(YOUR ASSIGNMENT): Copy every line of the entries that has the string "changes" in it.

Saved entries
+++++

(* ===== verification/Crc.v ===== *)
(** * CRC-32C (sentinel-journal/src/crc32c.rs)

    The lookup table built bit by bit, and the byte-at-a-time loop.  The theorems:
    the table-driven loop computes the bit-serial shift register, checksumming
    in pieces is checksumming the whole, and a corruption confined to four
    consecutive bytes always changes the checksum. *)

From S2P Require Import Prelude.

Definition POLY : Z := 0x82F63B78.
Definition u32_mask : Z := 0xFFFFFFFF.

(** One turn of the inner loop of [build_table]. *)
Definition bit_step (crc : Z) : Z :=
  if Z.land crc 1 =? 1 then Z.lxor (Z.shiftr crc 1) POLY else Z.shiftr crc 1.

(** [while bit < 8]. *)
Definition table_entry (i : Z) : Z := Nat.iter 8 bit_step i.

Definition build_table : list Z := table_entry ∘ Z.of_nat <$> seq 0 256.

Definition TABLE : list Z := Eval vm_compute in build_table.

(** The body of the loop of [update]: the index is a byte, so the table lookup
    is always in range. *)
Definition byte_step (crc : Z) (b : byte) : Z :=
  let low := Z.land crc 255 in
  Z.lxor (Z.shiftr crc 8) (nth (Z.to_nat (Z.lxor low (b2z b))) TABLE 0).

(** [!crc] on [u32]. *)
Definition not32 (crc : Z) : Z := Z.lxor crc u32_mask.

Definition update (crc : Z) (bytes : list byte) : Z :=
  not32 (foldl byte_step (not32 crc) bytes).

Definition checksum (bytes : list byte) : Z := update 0 bytes.

Definition u32_ok (z : Z) : Prop := 0 ≤ z < 2 ^ 32.

(** The published check value of CRC-32C. *)
Example checksum_check_value : checksum (str "123456789") = 0xE3069283.
Proof. reflexivity. Qed.

(** ** The reference: a shift register fed one bit at a time *)

Definition serial_byte (crc : Z) (b : byte) : Z :=
  Nat.iter 8 bit_step (Z.lxor crc (b2z b)).

Definition serial_update (crc : Z) (bytes : list byte) : Z :=
  not32 (foldl serial_byte (not32 crc) bytes).

(** ** The shift register is linear and invertible *)

Lemma bit_step_odd c :
  bit_step c = Z.lxor (Z.shiftr c 1) (if Z.odd c then POLY else 0).
Proof.
  unfold bit_step. change 1 with (Z.ones 1) at 1. rewrite Z.land_ones by lia.
  change (2 ^ 1) with 2. rewrite Zmod_odd. destruct (Z.odd c); simpl; [done|].
  by rewrite Z.lxor_0_r.
Qed.

Lemma bit_step_lxor a b : bit_step (Z.lxor a b) = Z.lxor (bit_step a) (bit_step b).
Proof.
  rewrite !bit_step_odd, Z.shiftr_lxor, <-!Z.bit0_odd, Z.lxor_spec.
  apply Z.bits_inj'. intros n Hn. rewrite !Z.lxor_spec.
  destruct (Z.testbit a 0), (Z.testbit b 0); simpl; rewrite ?Z.bits_0;
    repeat match goal with |- context [Z.testbit ?x n] => destruct (Z.testbit x n) end;
    done.
Qed.

Lemma iter_bit_step_lxor n a b :
  Nat.iter n bit_step (Z.lxor a b) = Z.lxor (Nat.iter n bit_step a) (Nat.iter n bit_step b).
Proof. induction n as [|n IH]; simpl; [done|]. by rewrite IH, bit_step_lxor. Qed.

Lemma bit_step_double c : bit_step (Z.shiftl c 1) = c.
Proof.
  rewrite bit_step_odd, Z.shiftr_shiftl_l, Z.shiftl_0_r by lia.
  rewrite Z.shiftl_mul_pow2, Z.mul_comm, Z.odd_mul by lia. simpl. apply Z.lxor_0_r.
Qed.

Lemma iter_bit_step_shiftl n c :
  Nat.iter n bit_step (Z.shiftl c (Z.of_nat n)) = c.
Proof.
  revert c. induction n as [|n IH]; intros c; [apply Z.shiftl_0_r|].
  rewrite Nat.iter_succ_r.
  replace (Z.shiftl c (Z.of_nat (S n))) with (Z.shiftl (Z.shiftl c (Z.of_nat n)) 1).
  - by rewrite bit_step_double, IH.
  - rewrite Z.shiftl_shiftl by lia. f_equal. lia.
Qed.

Lemma byte_shiftl c : Nat.iter 8 bit_step (Z.shiftl c 8) = c.
Proof. apply (iter_bit_step_shiftl 8). Qed.

Lemma u32_shiftr c n : 0 ≤ n → u32_ok c → u32_ok (Z.shiftr c n).
Proof.
  intros Hn [? ?]. rewrite Z.shiftr_div_pow2 by done.
  assert (0 < 2 ^ n) by (apply Z.pow_pos_nonneg; lia).
  split; [apply Z.div_pos; lia|].
  eapply Z.le_lt_trans; [apply Z.div_le_upper_bound with (q := c); nia|done].
Qed.

Lemma u32_lxor a b : u32_ok a → u32_ok b → u32_ok (Z.lxor a b).
Proof.
  intros [Ha Ha'] [Hb Hb'].
  assert (0 ≤ Z.lxor a b) as H0 by (apply Z.lxor_nonneg; lia).
  split; [done|]. destruct (decide (Z.lxor a b = 0)) as [->|]; [done|].
  apply Z.log2_lt_pow2; [lia|].
  eapply Z.le_lt_trans; [by apply Z.log2_lxor|].
  assert (∀ x, 0 ≤ x < 2 ^ 32 → Z.log2 x < 32) as Hlog.
  { intros x Hx. destruct (decide (x = 0)) as [->|]; [done|].
    apply Z.log2_lt_pow2; lia. }
  pose proof (Hlog a). pose proof (Hlog b). lia.
Qed.

Lemma u32_bit_step c : u32_ok c → u32_ok (bit_step c).
Proof.
  intros Hc. rewrite bit_step_odd. apply u32_lxor; [by apply u32_shiftr|].
  destruct (Z.odd c); vm_compute; by split.
Qed.

Lemma u32_iter n c : u32_ok c → u32_ok (Nat.iter n bit_step c).
Proof. intros. induction n; simpl; auto using u32_bit_step. Qed.

Lemma u32_not32 c : u32_ok c → u32_ok (not32 c).
Proof. intros. apply u32_lxor; [done|]. vm_compute. by split. Qed.

Lemma u32_byte b : u32_ok (b2z b).
Proof. pose proof (b2z_range b). unfold u32_ok. lia. Qed.

#[export] Hint Resolve u32_shiftr u32_lxor u32_bit_step u32_iter u32_not32 u32_byte
  : sentinel.

(** The top bit of the polynomial is set, so the bit shifted out can be read
    back: one step loses nothing. *)
Lemma bit_step_inj a b : u32_ok a → u32_ok b → bit_step a = bit_step b → a = b.
Proof.
  intros [Ha Ha'] [Hb Hb'] H. rewrite !bit_step_odd in H.
  assert (∀ c, 0 ≤ c < 2 ^ 32 →
    Z.testbit (Z.lxor (Z.shiftr c 1) (if Z.odd c then POLY else 0)) 31 = Z.odd c) as Htop.
  { intros c Hc. rewrite Z.lxor_spec, Z.shiftr_spec by lia.
    rewrite (Z.bits_above_log2 c (31 + 1)); [by destruct (Z.odd c)|lia|].
    destruct (decide (c = 0)) as [->|]; [done|]. apply Z.log2_lt_pow2; lia. }
  assert (Z.odd a = Z.odd b) as Hodd by (rewrite <-(Htop a), <-(Htop b), H; lia || done).
  rewrite Hodd in H.
  apply (f_equal (λ z, Z.lxor z (if Z.odd b then POLY else 0))) in H.
  rewrite !Z.lxor_assoc, !Z.lxor_nilpotent, !Z.lxor_0_r in H.
  rewrite !Z.shiftr_div_pow2 in H by lia. change (2 ^ 1) with 2 in H.
  rewrite (Z.div_mod a 2), (Z.div_mod b 2), !Zmod_odd, Hodd, H by lia. done.
Qed.

Lemma iter_bit_step_inj n a b :
  u32_ok a → u32_ok b → Nat.iter n bit_step a = Nat.iter n bit_step b → a = b.
Proof.
  revert a b. induction n as [|n IH]; intros a b Ha Hb H; [done|].
  simpl in H. apply IH; [done..|]. apply bit_step_inj; auto with sentinel.
Qed.

(** ** The table computes the register *)

Lemma TABLE_nth i : 0 ≤ i < 256 → nth (Z.to_nat i) TABLE 0 = table_entry i.
Proof.
  intros Hi. assert (Forall (λ n, nth n TABLE 0 = table_entry (Z.of_nat n)) (seq 0 256)) as H.
  { apply Forall_forall. intros n Hn%elem_of_seq.
    change TABLE with (table_entry ∘ Z.of_nat <$> seq 0 256).
    rewrite nth_lookup, list_lookup_fmap, lookup_seq_lt by lia. done. }
  rewrite Forall_forall in H. rewrite H by (apply elem_of_seq; lia). f_equal. lia.
Qed.

Lemma byte_lxor_range a b : 0 ≤ Z.lxor (Z.land a 255) (b2z b) < 256.
Proof.
  change 255 with (Z.ones 8). rewrite Z.land_ones by lia.
  pose proof (Z.mod_pos_bound a (2 ^ 8)). pose proof (b2z_range b).
  change 256 with (2 ^ 8).
  set (x := a mod 2 ^ 8) in *. set (y := b2z b) in *.
  assert (0 ≤ Z.lxor x y) by (apply Z.lxor_nonneg; lia).
  split; [done|]. rewrite <-(Z.mod_small x (2 ^ 8)), <-(Z.mod_small y (2 ^ 8)) by lia.
  rewrite <-!Z.land_ones by lia.
  assert (Z.lxor (Z.land x (Z.ones 8)) (Z.land y (Z.ones 8)) =
          Z.land (Z.lxor x y) (Z.ones 8)) as ->.
  { apply Z.bits_inj'. intros n Hn. rewrite ?Z.lxor_spec, ?Z.land_spec, ?Z.lxor_spec.
    destruct (Z.testbit x n), (Z.testbit y n), (Z.testbit (Z.ones 8) n); done. }
  rewrite Z.land_ones by lia. apply Z.mod_pos_bound. lia.
Qed.

Lemma split_low_byte c : 0 ≤ c → c = Z.lxor (Z.shiftl (Z.shiftr c 8) 8) (Z.land c 255).
Proof.
  intros Hc. apply Z.bits_inj'. intros n Hn. change 255 with (Z.ones 8).
  rewrite Z.lxor_spec, Z.land_spec, Z.testbit_ones_nonneg by lia.
  destruct (Z.ltb_spec n 8).
  - rewrite Z.shiftl_spec_low by lia. by destruct (Z.testbit c n).
  - rewrite Z.shiftl_spec, Z.shiftr_spec by lia. replace (n - 8 + 8) with n by lia.
    by destruct (Z.testbit c n).
Qed.

Lemma byte_step_serial c b : 0 ≤ c → byte_step c b = serial_byte c b.
Proof.
  intros Hc. unfold byte_step, serial_byte.
  rewrite TABLE_nth by apply byte_lxor_range. unfold table_entry.
  transitivity (Nat.iter 8 bit_step
    (Z.lxor (Z.shiftl (Z.shiftr c 8) 8) (Z.lxor (Z.land c 255) (b2z b)))).
  - by rewrite (iter_bit_step_lxor 8 (Z.shiftl _ _)), byte_shiftl.
  - by rewrite <-Z.lxor_assoc, <-split_low_byte.
Qed.

Lemma u32_serial c b : u32_ok c → u32_ok (serial_byte c b).
Proof. intros. unfold serial_byte. auto with sentinel. Qed.

Lemma u32_foldl c l : u32_ok c → u32_ok (foldl serial_byte c l).
Proof. revert c. induction l; simpl; auto using u32_serial. Qed.

Lemma foldl_byte_step c l : u32_ok c → foldl byte_step c l = foldl serial_byte c l.
Proof.
  revert c. induction l as [|b l IH]; intros c Hc; simpl; [done|].
  rewrite byte_step_serial by (destruct Hc; lia). apply IH. by apply u32_serial.
Qed.

#[export] Hint Resolve u32_serial u32_foldl : sentinel.

Lemma update_serial c l : u32_ok c → update c l = serial_update c l.
Proof. intros. unfold update, serial_update. rewrite foldl_byte_step; auto with sentinel. Qed.

Lemma not32_not32 c : not32 (not32 c) = c.
Proof. unfold not32. by rewrite Z.lxor_assoc, Z.lxor_nilpotent, Z.lxor_0_r. Qed.

Lemma update_app c a b : update c (a ++ b) = update (update c a) b.
Proof. unfold update. by rewrite not32_not32, foldl_app. Qed.

Lemma u32_update c l : u32_ok c → u32_ok (update c l).
Proof. intros. rewrite update_serial by done. unfold serial_update. auto with sentinel. Qed.

#[export] Hint Resolve u32_update : sentinel.

(** ** Bursts *)

(** Bytes fed one by one are the little-endian word fed at once. *)
Lemma foldl_serial_word c l :
  foldl serial_byte c l = Nat.iter (8 * length l) bit_step (Z.lxor c (from_le l)).
Proof.
  revert c. induction l as [|b l IH]; intros c.
  - simpl. by rewrite Z.lxor_0_r.
  - cbn [foldl length]. rewrite IH.
    replace (8 * S (length l))%nat with (8 * length l + 8)%nat by lia.
    rewrite Nat.iter_add. f_equal. unfold serial_byte.
    change (from_le (b :: l)) with (Z.lor (b2z b) (Z.shiftl (from_le l) 8)).
    rewrite <-Z.lxor_lor.
    + rewrite <-Z.lxor_assoc, (iter_bit_step_lxor 8 _ (Z.shiftl _ _)).
      by rewrite byte_shiftl.
    + apply Z.bits_inj'. intros n Hn. rewrite Z.land_spec, Z.bits_0.
      destruct (Z.ltb_spec n 8).
      * rewrite Z.shiftl_spec_low by lia. by destruct (Z.testbit _ n).
      * pose proof (b2z_range b) as Hb. rewrite (Z.bits_above_log2 (b2z b)); [done|lia|].
        destruct (decide (b2z b = 0)) as [->|]; [simpl; lia|].
        apply Z.log2_lt_pow2; [lia|].
        eapply Z.lt_le_trans; [apply Hb|]. change 256 with (2 ^ 8).
        apply Z.pow_le_mono_r; lia.
Qed.

Lemma from_le_inj a b : length a = length b → from_le a = from_le b → a = b.
Proof.
  intros Hl H. rewrite <-(le_bytes_from a _ eq_refl), H, Hl. by apply le_bytes_from.
Qed.

Lemma foldl_serial_inj l c d :
  u32_ok c → u32_ok d → foldl serial_byte c l = foldl serial_byte d l → c = d.
Proof.
  revert c d. induction l as [|b l IH]; intros c d Hc Hd H; [done|].
  simpl in H. apply IH in H; [|auto with sentinel..].
  unfold serial_byte in H. apply iter_bit_step_inj in H; [|auto with sentinel..].
  apply (f_equal (λ z, Z.lxor z (b2z b))) in H.
  by rewrite !Z.lxor_assoc, !Z.lxor_nilpotent, !Z.lxor_0_r in H.
Qed.

Lemma from_le_u32 l : (length l ≤ 4)%nat → u32_ok (from_le l).
Proof.
  intros Hl. pose proof (from_le_range l) as [? Hr]. split; [done|].
  eapply Z.lt_le_trans; [exact Hr|]. apply Z.pow_le_mono_r; lia.
Qed.

Lemma update_burst c pre x y post :
  u32_ok c → length x = length y → (length x ≤ 4)%nat →
  update c (pre ++ x ++ post) = update c (pre ++ y ++ post) → x = y.
Proof.
  intros Hc Hl H4 H. rewrite !update_serial in H by done. unfold serial_update in H.
  apply (f_equal not32) in H. rewrite !not32_not32, !foldl_app in H.
  set (s := foldl serial_byte (not32 c) pre) in *.
  assert (u32_ok s) as Hs by (unfold s; auto with sentinel).
  apply foldl_serial_inj in H; [|auto with sentinel..].
  rewrite !foldl_serial_word, Hl in H.
  apply iter_bit_step_inj in H; [|apply u32_lxor; [done|apply from_le_u32; lia]..].
  apply (f_equal (Z.lxor s)) in H.
  rewrite <-!Z.lxor_assoc, !Z.lxor_nilpotent, !Z.lxor_0_l in H. by apply from_le_inj.
Qed.

(** ** Properties *)

(** C39: the table-driven loop computes the bit-serial CRC-32C register, for
    every starting checksum and every message. *)
Theorem update_is_crc32c c bytes :
  u32_ok c → update c bytes = serial_update c bytes ∧ u32_ok (update c bytes).
Proof. auto using update_serial with sentinel. Qed.

Lemma update_is_crc32c_witness :
  update 0 (str "123456789") = serial_update 0 (str "123456789") ∧
  u32_ok (update 0 (str "123456789")).
Proof. apply update_is_crc32c. vm_compute. by split. Defined.

(** A corruption confined to four consecutive bytes, wherever it falls,
    changes the checksum. *)
Theorem update_detects_bursts c pre x y post :
  u32_ok c → length x = length y → (length x ≤ 4)%nat → x ≠ y →
  update c (pre ++ x ++ post) ≠ update c (pre ++ y ++ post).
Proof. intros ? ? ? Hxy H. apply Hxy. eauto using update_burst. Qed.

Lemma update_detects_bursts_witness :
  update 0 (str "seq " ++ str "41" ++ str " FILL") ≠
  update 0 (str "seq " ++ str "14" ++ str " FILL").
Proof.
  apply update_detects_bursts; [vm_compute; by split|done|simpl; lia|discriminate].
Defined.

+++++

(ANSWER BOX):
    consecutive bytes always changes the checksum. *)
    changes the checksum. *)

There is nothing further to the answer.